**DATA FOR REVIEW:**
(** The URL of another one's path and of an encoded query. *)
Lemma internal_parse u q :
  has_prefix (EscapedPath u) "/" = true -> has_prefix (EscapedPath u) "//" = false ->
  exists u', url_parse (RequestURI (internal_url (Path u) (RawPath u) (encode_query q))) = Some u' /\
    Path u' = Path u /\ RawQuery u' = encode_query q.
Proof.
  intros S N. set (v := internal_url (Path u) (RawPath u) (encode_query q)). assert (origin_form v) as O by done.
  destruct (encode_query_chars q) as [H C]. rewrite origin_request_uri //.
  destruct (origin_parse v O H C) as (u' & E & Q & P). by exists u'.
Qed.

Lemma trim_suffix_cases s p r : trim_suffix s p = r -> s = r \/ s = r +:+ p.
Proof.
  unfold trim_suffix. destruct (has_suffix s p) eqn:E; [|by left]. apply has_suffix_spec in E as [t ->].
  rewrite length_append (_ : String.length t + String.length p - String.length p = String.length t)%nat; [|lia].
  rewrite stake_append. intros ->. by right.
Qed.

(** ** Examples *)

Example url_parse_examples :
  url_parse "wss://proxy:443/v1/exec/?token=a.b.c&x=%20+" =
    Some (mkURL "wss" "" None "proxy:443" "/v1/exec/" "" false false "token=a.b.c&x=%20+" "" "") /\
  url_parse "HTTP://u:p%40@[fe80::1%25eth0]:80/a%2Fb#f%20g" =
    Some (mkURL "http" "" (Some ("u", Some "p@")) "[fe80::1%eth0]:80" "/a/b" "/a%2Fb" false false "" "f g" "") /\
  url_parse "mailto:x@y" = Some (mkURL "mailto" "x@y" None "" "" "" false false "" "" "") /\
  url_parse "file:/etc" = Some (mkURL "file" "" None "" "/etc" "" true false "" "" "") /\
  url_parse "http://h/p?" = Some (mkURL "http" "" None "h" "/p" "" false true "" "" "") /\
  url_parse "http://::1/" = None /\ url_parse "http://[1.2.3.4]/" = None /\ url_parse "http://a[::1]/" = None /\
  url_parse ":x" = None /\ url_parse "1:x" = None /\ url_parse "http://h:x/" = None /\ url_parse "/%zz" = None /\
  url_parse "http://a b/" = None /\ url_parse "*" = Some (path_url "*").
Proof. by vm_compute. Qed.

**ACTION ITEM:** Please copy each line of the records above that holds the word "intros".

**FINISHED TASK:**
  intros S N. set (v := internal_url (Path u) (RawPath u) (encode_query q)). assert (origin_form v) as O by done.
  rewrite stake_append. intros ->. by right.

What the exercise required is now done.